Porque el cristiano, el santo, es todo lo contrario de un fugitivo del mundo, de un adulterado asceta yoga, de un tomador de cerveza en los zaguanes integrado en la nada de una barrita que lo ampara y a la vez lo despersonaliza, de un piquetero que se siente fuerte en la protección del grupo y en su desgano por el trabajo y por el compromiso verdadero. El cristiano no está hecho para la muerte, ni para volver al vientre de su madre, ni para el nirvana: es un buscador de intensidad y de vida, en la integración personal, mediante la caridad, a un cuerpo de elite que se supone tendría que ser la Iglesia, el movimiento, la parroquia... y, si fuera necesario, en la soledad valiente del que lucha solo por la justicia del Reino.

Todo lo contrario del gregario, del adocenado, del mediocre, del vacilante, del pusilánime, del buscón de seguridades. Es el ansioso de vida y de intensidad, buscador de lo grande y de lo bello, de lo difícil y lo heroico, de los amores nobles y los compromisos honrosos... El cristiano verdadero no se conforma con lo poco, no se adapta a lo tibio, no se codea con lo bajo, no sonríe a lo necio, no se amolda a su situación de pecado... Quiere ser libre, persona, santo, y juntarse con libres y con santos.
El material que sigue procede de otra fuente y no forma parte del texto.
Lemma absorb_spotsWithin (g : Group) (bucket : list Observation) :
  spotsWithin g -> ascending bucket -> spotsWithin (absorb g bucket).
Proof.
  unfold spotsWithin, absorb. intros Hg Hb.
  destruct bucket as [|front rest]; cbn [xTmp spotMin spotMax].
  - apply merge_Forall; [exact Hg | constructor].
  - set (lo := if fst front <? spotMin g then fst front else spotMin g).
    set (hi := if spotMax g <? fst (last (front :: rest) front)
               then fst (last (front :: rest) front) else spotMax g).
    assert (Hlo : lo <= spotMin g /\ lo <= fst front).
    { unfold lo. destruct (fst front <? spotMin g) eqn:E.
      - apply Qltb_true in E. split; lra.
      - apply Qltb_false in E. split; lra. }
    assert (Hhi : spotMax g <= hi /\ fst (last (front :: rest) front) <= hi).
    { unfold hi.
      destruct (spotMax g <? fst (last (front :: rest) front)) eqn:E.
      - apply Qltb_true in E. split; lra.
      - apply Qltb_false in E. split; lra. }
    apply merge_Forall.
    + apply (Forall_impl _ (P := fun o => spotMin g <= fst o
                                          /\ fst o <= spotMax g));
        [|exact Hg].
      intros o (A & B). split; lra.
    + apply (Forall_impl _ (P := fun o =>
               fst front <= fst o
               /\ fst o <= fst (last (front :: rest) front)));
        [|apply ascending_spots; exact Hb].
      intros o (A & B). split; lra.
Qed.

Lemma In_skipn {A} (k : nat) (l : list A) (x : A) :
  In x (skipn k l) -> In x l.
Proof.
  intro H. rewrite <- (firstn_skipn k l). apply in_or_app. right. exact H.
Qed.

Lemma at_In {A} (v : list A) (i : nat) (x : A) : at_ v i = Ok x -> In x v.
Proof.
  intro H. apply at_inv in H. apply (nth_error_In _ _ (proj1 H)).
Qed.

Section MergedGroups.

Variable close : Real -> Real -> bool.
Variables QL_EPSILON QL_MAX_REAL QL_MIN_REAL : Real.
Variable GeneralLinearLeastSquares :
  list Real -> list Real -> Real * Real * Real.
Variable type : OptionType.
Variable tmp : list (list Observation).
Variable numberOfDataPoints : nat.

Local Abbreviation loop fuel :=
  (regressBuckets close QL_EPSILON QL_MAX_REAL QL_MIN_REAL
     GeneralLinearLeastSquares fuel type tmp numberOfDataPoints).
Local Abbreviation start := (emptyGroup QL_MAX_REAL QL_MIN_REAL).

(** A property of groups that absorbing a bucket of [tmp] keeps. *)
Variable P : Group -> Prop.
Hypothesis kept :
  forall g bucket, In bucket tmp -> P g -> P (absorb g bucket).

Lemma collect_keeps (fuel : nat) :
  forall g k0 g1 k1,
    P g -> collect fuel tmp numberOfDataPoints g k0 = Ok (g1, k1) -> P g1.
Proof.
  induction fuel as [|fuel IH]; intros g k0 g1 k1 Hg H; [discriminate|].
  rewrite collect_S in H.
  apply bind_Ok in H. destruct H as (bucket & Hat & H).
  assert (Hg' : P (absorb g bucket)) by (apply kept; [eapply at_In|]; eauto).
  destruct (dFactor * length (xTmp (absorb g bucket))
            <? numberOfDataPoints)%nat.
  - apply (IH _ _ _ _ Hg' H).
  - injection H as <- <-. exact Hg'.
Qed.

Lemma absorb_all_keeps (buckets : list (list Observation)) :
  (forall b, In b buckets -> In b tmp) ->
  forall g, P g -> P (fold_left absorb buckets g).
Proof.
  induction buckets as [|b rest IH]; intros Hin g Hg; [exact Hg|].
  simpl. apply IH.
  - intros b' Hb'. apply Hin. right. exact Hb'.
  - apply kept; [apply Hin; left; reflexivity | exact Hg].
Qed.

Lemma joinRest_keeps (g : Group) (k : nat) :
  P g -> P (fst (joinRest tmp numberOfDataPoints g k)).
Proof.
  intro Hg. unfold joinRest.
  destruct (dFactor * dataPoints (skipn k tmp) <? numberOfDataPoints)%nat;
    simpl; [|exact Hg].
  apply absorb_all_keeps; [|exact Hg].
  intros b Hb. apply (In_skipn k tmp b Hb).
Qed.

(** Every group the loop has merged has the property. *)
Lemma regressBuckets_keeps (fuel : nat) :
  P start ->
  forall k0 row row' groups,
    loop fuel k0 row = Ok (row', groups) ->
    forall mg, In mg groups -> P (merged mg).
Proof.
  intro Hstart.
  induction fuel as [|fuel IH]; intros k0 row row' groups H; [discriminate|].
  rewrite regressBuckets_S in H.
  apply bind_Ok in H. destruct H as ((g1 & k1) & Hc & H).
  apply bind_Ok in H. destruct H as (fct & _ & H).
  apply bind_Ok in H. destruct H as (row1 & _ & H).
  assert (Hg : P (fst (joinRest tmp numberOfDataPoints g1 k1))).
  { apply joinRest_keeps. apply (collect_keeps _ _ _ _ _ Hstart Hc). }
  cbn [fst snd] in H.
  destruct (_ <? length tmp)%nat.
  - apply bind_Ok in H. destruct H as ((row2 & groups2) & Hrec & H).
    injection H as <- <-.
    intros mg [<-|Hin]; [exact Hg|].
    apply (IH _ _ _ _ Hrec mg Hin).
  - injection H as <- <-.
    intros mg [<-|[]]. exact Hg.
Qed.

End MergedGroups.

Lemma bucketsBetween_step (tmp : list (list Observation)) (k0 k1 : nat)
    (bucket : list Observation) :
  at_ tmp k0 = Ok bucket -> (k0 < k1)%nat ->
  bucketsBetween tmp k0 k1 = bucket ++ bucketsBetween tmp (S k0) k1.
Proof.
  intros Hat Hk. unfold bucketsBetween.
  rewrite (skipn_at _ _ _ Hat).
  replace (k1 - k0)%nat with (S (k1 - S k0)) by lia.
  reflexivity.
Qed.

Lemma bucketsBetween_empty (tmp : list (list Observation)) (k : nat) :
  bucketsBetween tmp k k = [].
Proof. unfold bucketsBetween. rewrite Nat.sub_diag. reflexivity. Qed.

Lemma bucketsBetween_rest (tmp : list (list Observation)) (k0 k1 : nat) :
  (k0 <= k1 <= length tmp)%nat ->
  bucketsBetween tmp k0 (length tmp)
  = bucketsBetween tmp k0 k1 ++ concat (skipn k1 tmp).
Proof.
  intro H. unfold bucketsBetween.
  rewrite <- concat_app. f_equal.
  rewrite firstn_all2 by (rewrite length_skipn; lia).
  replace (skipn k1 tmp) with (skipn (k1 - k0) (skipn k0 tmp))
    by (rewrite skipn_skipn; f_equal; lia).
  symmetry. apply firstn_skipn.
Qed.

Lemma absorb_perm (g : Group) (bucket : list Observation) :
  Permutation (xTmp (absorb g bucket)) (xTmp g ++ bucket).
Proof.
  unfold absorb. destruct bucket; cbn [xTmp]; apply merge_perm.
Qed.

Lemma absorb_all_perm (buckets : list (list Observation)) :
  forall g,
    Permutation (xTmp (fold_left absorb buckets g))
      (xTmp g ++ concat buckets).
Proof.
  induction buckets as [|b rest IH]; intro g; simpl.
  - rewrite app_nil_r. apply Permutation_refl.
  - apply Permutation_trans with (xTmp (absorb g b) ++ concat rest);
      [apply IH|].
    rewrite app_assoc. apply Permutation_app_tail. apply absorb_perm.
Qed.

Section MergedData.

Variable close : Real -> Real -> bool.
Variables QL_EPSILON QL_MAX_REAL QL_MIN_REAL : Real.
Variable GeneralLinearLeastSquares :
  list Real -> list Real -> Real * Real * Real.
Variable type : OptionType.
Variable tmp : list (list Observation).
Variable numberOfDataPoints : nat.

Local Abbreviation loop fuel :=
  (regressBuckets close QL_EPSILON QL_MAX_REAL QL_MIN_REAL
     GeneralLinearLeastSquares fuel type tmp numberOfDataPoints).
Local Abbreviation start := (emptyGroup QL_MAX_REAL QL_MIN_REAL).

(** The inner loop stops only when the group holds a tenth of the
    observations. *)
Lemma collect_dense (fuel : nat) :
  forall g k0 g1 k1,
    collect fuel tmp numberOfDataPoints g k0 = Ok (g1, k1) ->
    (numberOfDataPoints <= dFactor * length (xTmp g1))%nat.
Proof.
  induction fuel as [|fuel IH]; intros g k0 g1 k1 H; [discriminate|].
  rewrite collect_S in H.
  apply bind_Ok in H. destruct H as (bucket & Hat & H).
  destruct (dFactor * length (xTmp (absorb g bucket))
            <? numberOfDataPoints)%nat eqn:E.
  - apply (IH _ _ _ _ H).
  - injection H as <- <-. apply Nat.ltb_ge in E. exact E.
Qed.

Lemma joinRest_grows (g : Group) (k : nat) :
  (length (xTmp g)
   <= length (xTmp (fst (joinRest tmp numberOfDataPoints g k))))%nat.
Proof.
  unfold joinRest.
  destruct (dFactor * dataPoints (skipn k tmp) <? numberOfDataPoints)%nat;
    simpl; [|lia].
  rewrite absorb_all_length. lia.
Qed.

Lemma regressBuckets_dense (fuel : nat) :
  forall k0 row row' groups,
    loop fuel k0 row = Ok (row', groups) ->
    forall mg, In mg groups ->
      (numberOfDataPoints <= dFactor * length (xTmp (merged mg)))%nat.
Proof.
  induction fuel as [|fuel IH]; intros k0 row row' groups H; [discriminate|].
  rewrite regressBuckets_S in H.
  apply bind_Ok in H. destruct H as ((g1 & k1) & Hc & H).
  apply bind_Ok in H. destruct H as (fct & _ & H).
  apply bind_Ok in H. destruct H as (row1 & _ & H).
  assert (Hd := collect_dense _ _ _ _ _ Hc).
  assert (Hg := joinRest_grows g1 k1).
  cbn [fst snd] in H.
  assert (D : (numberOfDataPoints
               <= dFactor
                  * length (xTmp (fst (joinRest tmp numberOfDataPoints
                                         g1 k1))))%nat)
    by (unfold dFactor in *; lia).
  destruct (_ <? length tmp)%nat.
  - apply bind_Ok in H. destruct H as ((row2 & groups2) & Hrec & H).
    injection H as <- <-.
    intros mg [<-|Hin]; [exact D|].
    apply (IH _ _ _ _ Hrec mg Hin).
  - injection H as <- <-.
    intros mg [<-|[]]. exact D.
Qed.

(** The inner loop merges exactly the buckets it passes. *)
Lemma collect_between (fuel : nat) :
  forall g k0 g1 k1,
    collect fuel tmp numberOfDataPoints g k0 = Ok (g1, k1) ->
    Permutation (xTmp g1) (xTmp g ++ bucketsBetween tmp k0 k1).
Proof.
  induction fuel as [|fuel IH]; intros g k0 g1 k1 H; [discriminate|].
  assert (Hr := proj1 (collect_inv _ _ _ _ _ _ _ H)).
  rewrite collect_S in H.
  apply bind_Ok in H. destruct H as (bucket & Hat & H).
  rewrite (bucketsBetween_step tmp k0 k1 bucket Hat) by lia.
  rewrite app_assoc.
  destruct (dFactor * length (xTmp (absorb g bucket))
            <? numberOfDataPoints)%nat.
  - apply Permutation_trans
      with (xTmp (absorb g bucket) ++ bucketsBetween tmp (S k0) k1);
      [apply (IH _ _ _ _ H)|].
    apply Permutation_app_tail. apply absorb_perm.
  - injection H as <- <-. rewrite bucketsBetween_empty, app_nil_r.
    apply absorb_perm.
Qed.

Lemma joinRest_between (g : Group) (k0 k : nat) :
  (k0 <= k <= length tmp)%nat ->
  Permutation (xTmp g) (bucketsBetween tmp k0 k) ->
  Permutation (xTmp (fst (joinRest tmp numberOfDataPoints g k)))
    (bucketsBetween tmp k0 (snd (joinRest tmp numberOfDataPoints g k))).
Proof.
  intros Hk Hg. unfold joinRest.
  destruct (dFactor * dataPoints (skipn k tmp) <? numberOfDataPoints)%nat;
    simpl; [|exact Hg].
  rewrite (bucketsBetween_rest tmp k0 k Hk).
  apply Permutation_trans with (xTmp g ++ concat (skipn k tmp));
    [apply absorb_all_perm|].
  apply Permutation_app_tail. exact Hg.
Qed.

(** Every group holds the observations of its own buckets, no more and no
    fewer. *)
Lemma regressBuckets_between (fuel : nat) :
  forall k0 row row' groups,
    loop fuel k0 row = Ok (row', groups) ->
    forall mg, In mg groups ->
      Permutation (xTmp (merged mg))
        (bucketsBetween tmp (firstBucket mg) (endBucket mg)).
Proof.
  induction fuel as [|fuel IH]; intros k0 row row' groups H; [discriminate|].
  rewrite regressBuckets_S in H.
  apply bind_Ok in H. destruct H as ((g1 & k1) & Hc & H).
  apply bind_Ok in H. destruct H as (fct & _ & H).
  apply bind_Ok in H. destruct H as (row1 & _ & H).
  assert (Hr := proj1 (collect_inv _ _ _ _ _ _ _ Hc)).
  assert (Hp := collect_between _ _ _ _ _ Hc).
  change (xTmp start) with (@nil Observation) in Hp. simpl app in Hp.
  assert (Hj := joinRest_between g1 k0 k1 ltac:(lia) Hp).
  cbn [fst snd] in H.
  destruct (_ <? length tmp)%nat.
  - apply bind_Ok in H. destruct H as ((row2 & groups2) & Hrec & H).
    injection H as <- <-.
    intros mg [<-|Hin]; [exact Hj|].
    apply (IH _ _ _ _ Hrec mg Hin).
  - injection H as <- <-.
    intros mg [<-|[]]. exact Hj.
Qed.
"¡Basta de pereza e inacción!", nos dice el evangelio de hoy, "ponte tus talentos en bandolera, desenváinalos en tu puño derecho, reanímalos en sacramentos y oración, viste con orgullo el uniforme de fajina de tu Señor y combate el buen combate de la cristiana santidad." Servidor bueno y fiel, que quieres responder fielmente en lo poco... entrarás un día a participar en el gozo de tu Señor.